SDOF: Taming the Alignment Tax in Multi-Agent Orchestration with State-Constrained Dispatch

SDOF: Taming the Alignment Tax in Multi-Agent Orchestration with State-Constrained Dispatch

SDOF:通过状态约束调度驯服多智能体编排中的“对齐税”

Abstract: Multi-agent orchestration frameworks such as LangChain, LangGraph, and CrewAI route tasks through graph-based pipelines but do not enforce the stage constraints that govern real business processes. We present SDOF, a framework that treats multi-agent execution as a constrained state machine.

摘要: LangChain、LangGraph 和 CrewAI 等多智能体编排框架通过基于图的流水线来路由任务,但无法强制执行管理实际业务流程的阶段约束。我们提出了 SDOF,这是一个将多智能体执行视为受限状态机的框架。

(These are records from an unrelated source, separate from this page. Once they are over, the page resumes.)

(* ===== verification/_CoqProject ===== *)
-Q . S2P
Prelude.v
Errors.v
Objects.v
Budget.v
Lru.v
Cursor.v
Odb.v
Rendezvous.v
Provider.v
RangeFetch.v
Layered.v
Decode.v
Snapshot.v
Graph.v
Ancestry.v
Refs.v
ProviderRefs.v
Pathspec.v
Tree.v
File.v
LocalOdb.v
Hydrate.v
LogWalk.v
Log.v
Btree.v
GitConfig.v
Submodules.v
Scan.v
BlobWalk.v
Search.v
Hunks.v
TreeDiff.v
Projection.v
Diff.v
PathHistory.v
Blame.v
RepoAdmin.v
Runtime.v
(** [slice.split(p)]: the segments between separators, never an empty list. *)
Fixpoint split_on {A} (p : A -> bool) (l : list A) : list (list A) :=
  match l with
  | [] => [[]]
  | x :: l =>
      if p x then [] :: split_on p l
      else match split_on p l with
           | [] => [[x]]
           | s :: ss => (x :: s) :: ss
           end
  end.

(** [slice.split_inclusive(p)]: each separator stays at the end of its piece. *)
Fixpoint split_inclusive {A} (p : A -> bool) (l : list A) : list (list A) :=
  match l with
  | [] => []
  | x :: l =>
      if p x then [x] :: split_inclusive p l
      else match split_inclusive p l with
           | [] => [[x]]
           | s :: ss => (x :: s) :: ss
           end
  end.

(** [slice.chunks(n)], with the length of the list as fuel. *)
Fixpoint chunks {A} (fuel n : nat) (l : list A) : list (list A) :=
  match fuel, l with
  | S fuel, _ :: _ => take n l :: chunks fuel n (drop n l)
  | _, _ => []
  end.

(** [str::to_ascii_lowercase]. *)
Definition to_ascii_lowercase (l : bytes) : bytes :=
  (fun b => if (65 <=? byteN b) && (byteN b <=? 90) then Nbyte (byteN b + 32) else b) <$> l.

(** The lexicographic order of [&[u8]]. *)
Fixpoint bytes_cmp (a b : bytes) : comparison :=
  match a, b with
  | [], [] => Eq
  | [], _ :: _ => Lt
  | _ :: _, [] => Gt
  | x :: a, y :: b =>
      match N.compare (byteN x) (byteN y) with
      | Eq => bytes_cmp a b
      | c => c
      end
  end.
Definition bytes_ltb (a b : bytes) : bool :=
  match bytes_cmp a b with Lt => true | _ => false end.
Definition bytes_leb (a b : bytes) : bool :=
  match bytes_cmp a b with Gt => false | _ => true end.
Definition bytes_lt (a b : bytes) : Prop := bytes_cmp a b = Lt.

(* ------------------------------------------------------------------ *)
(** ** Automation *)

Create HintDb gitility discriminated.

(** Case analysis on the [match] and [if] of a hypothesis or the goal, with
    the equation kept. *)
Ltac case_step :=
  match goal with
  | H : context [match ?x with _ => _ end] |- _ => destruct x eqn:?; simplify_eq/=
  | |- context [match ?x with _ => _ end] => destruct x eqn:?; simplify_eq/=
  end.

(** Steps through the result monad in a hypothesis. *)
Ltac inv_res H :=
  unfold rbind, sbind, ok_or, map_err, slift, sret, sthrow, sget in H; repeat (case_match; simplify_eq/=).

(** Linear arithmetic over [nat] and [N] lengths. *)
Ltac len := rewrite ?length_app, ?length_cons, ?length_nil, ?length_take, ?length_drop,
              ?length_replicate, ?length_reverse, ?length_fmap in *; simpl in *; try lia.

(* ------------------------------------------------------------------ *)
(** ** Lemmas on the monads *)

Lemma rbind_Ok {E A B} (m : result E A) (k : A -> result E B) b :
  rbind m k = Ok b <-> exists a, m = Ok a /\ k a = Ok b.
Proof. destruct m; simpl; naive_solver. Qed.

Lemma ok_or_Ok {E A} (e : E) (o : option A) a : ok_or e o = Ok a <-> o = Some a.
Proof. destruct o; simpl; naive_solver. Qed.

Lemma negb_if {A} (b : bool) (x y : A) : (if negb b then x else y) = if b then y else x.
Proof. by destruct b. Qed.

Lemma if_Ok {E A} (b : bool) (e : E) (m : result E A) a :
  (if b then m else Err e) = Ok a <-> b = true /\ m = Ok a.
Proof. destruct b; naive_solver. Qed.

SDOF operates through two primary defensive layers, implemented by three components: (1) an Online-RLHF Specialized Intent Router trained via Generative Reward Modeling (GRPO) and (2) a StateAwareDispatcher with GoalStage finite-automaton checks and precondition/postcondition SkillRegistry validation for auditable execution control.

SDOF 通过三个组件实现的两个主要防御层进行运作:(1) 通过生成式奖励建模 (GRPO) 训练的在线 RLHF 专用意图路由器;(2) 带有 GoalStage 有限自动机检查以及用于可审计执行控制的前置/后置条件 SkillRegistry 验证的 StateAwareDispatcher(状态感知调度器)。

On a recruitment system backed by the Beisen iTalent platform (6000+ enterprises), 185 expert-curated scenarios trigger 1671 live API calls. Our GSPO-aligned 7B Intent Router achieves higher joint accuracy than zero-shot GPT-4o on this FSM-constrained adversarial routing benchmark (80.9% versus 48.9%).

在由北森 iTalent 平台(服务 6000 多家企业)支持的招聘系统上,185 个由专家策划的场景触发了 1671 次实时 API 调用。在这一受有限状态机 (FSM) 约束的对抗性路由基准测试中,我们经过 GSPO 对齐的 7B 意图路由器实现了比零样本 GPT-4o 更高的联合准确率(80.9% 对比 48.9%)。

In end-to-end execution, SDOF reaches 86.5% task completion (95% confidence interval 80.8 to 90.7) and blocks all 22 operations in the injection, illegal HR subset. Under a broader message-level blocking audit, SDOF attains precision 100% and recall 88%, expert agreement kappa=0.94.

在端到端执行中,SDOF 的任务完成率达到 86.5%(95% 置信区间为 80.8 到 90.7),并成功拦截了注入攻击和非法 HR 操作子集中的全部 22 项操作。在更广泛的消息级拦截审计下,SDOF 的精确率为 100%,召回率为 88%,专家一致性系数 (kappa) 为 0.94。

A separate evaluation on 960 SGD-derived dialogues spanning 8 service domains surfaces 201 stage-order conflicts under our FSM mapping, 41 of which arise in the normal split. This arXiv version reports the current validated scope; extended multi-seed training comparisons and deeper workflow evaluations will be released in a subsequent update.

针对跨越 8 个服务领域的 960 个基于 SGD(对话状态跟踪)生成的对话进行的独立评估显示,在我们的 FSM 映射下存在 201 个阶段顺序冲突,其中 41 个出现在正常拆分中。本 arXiv 版本报告了当前已验证的范围;扩展的多种子训练对比和更深入的工作流评估将在后续更新中发布。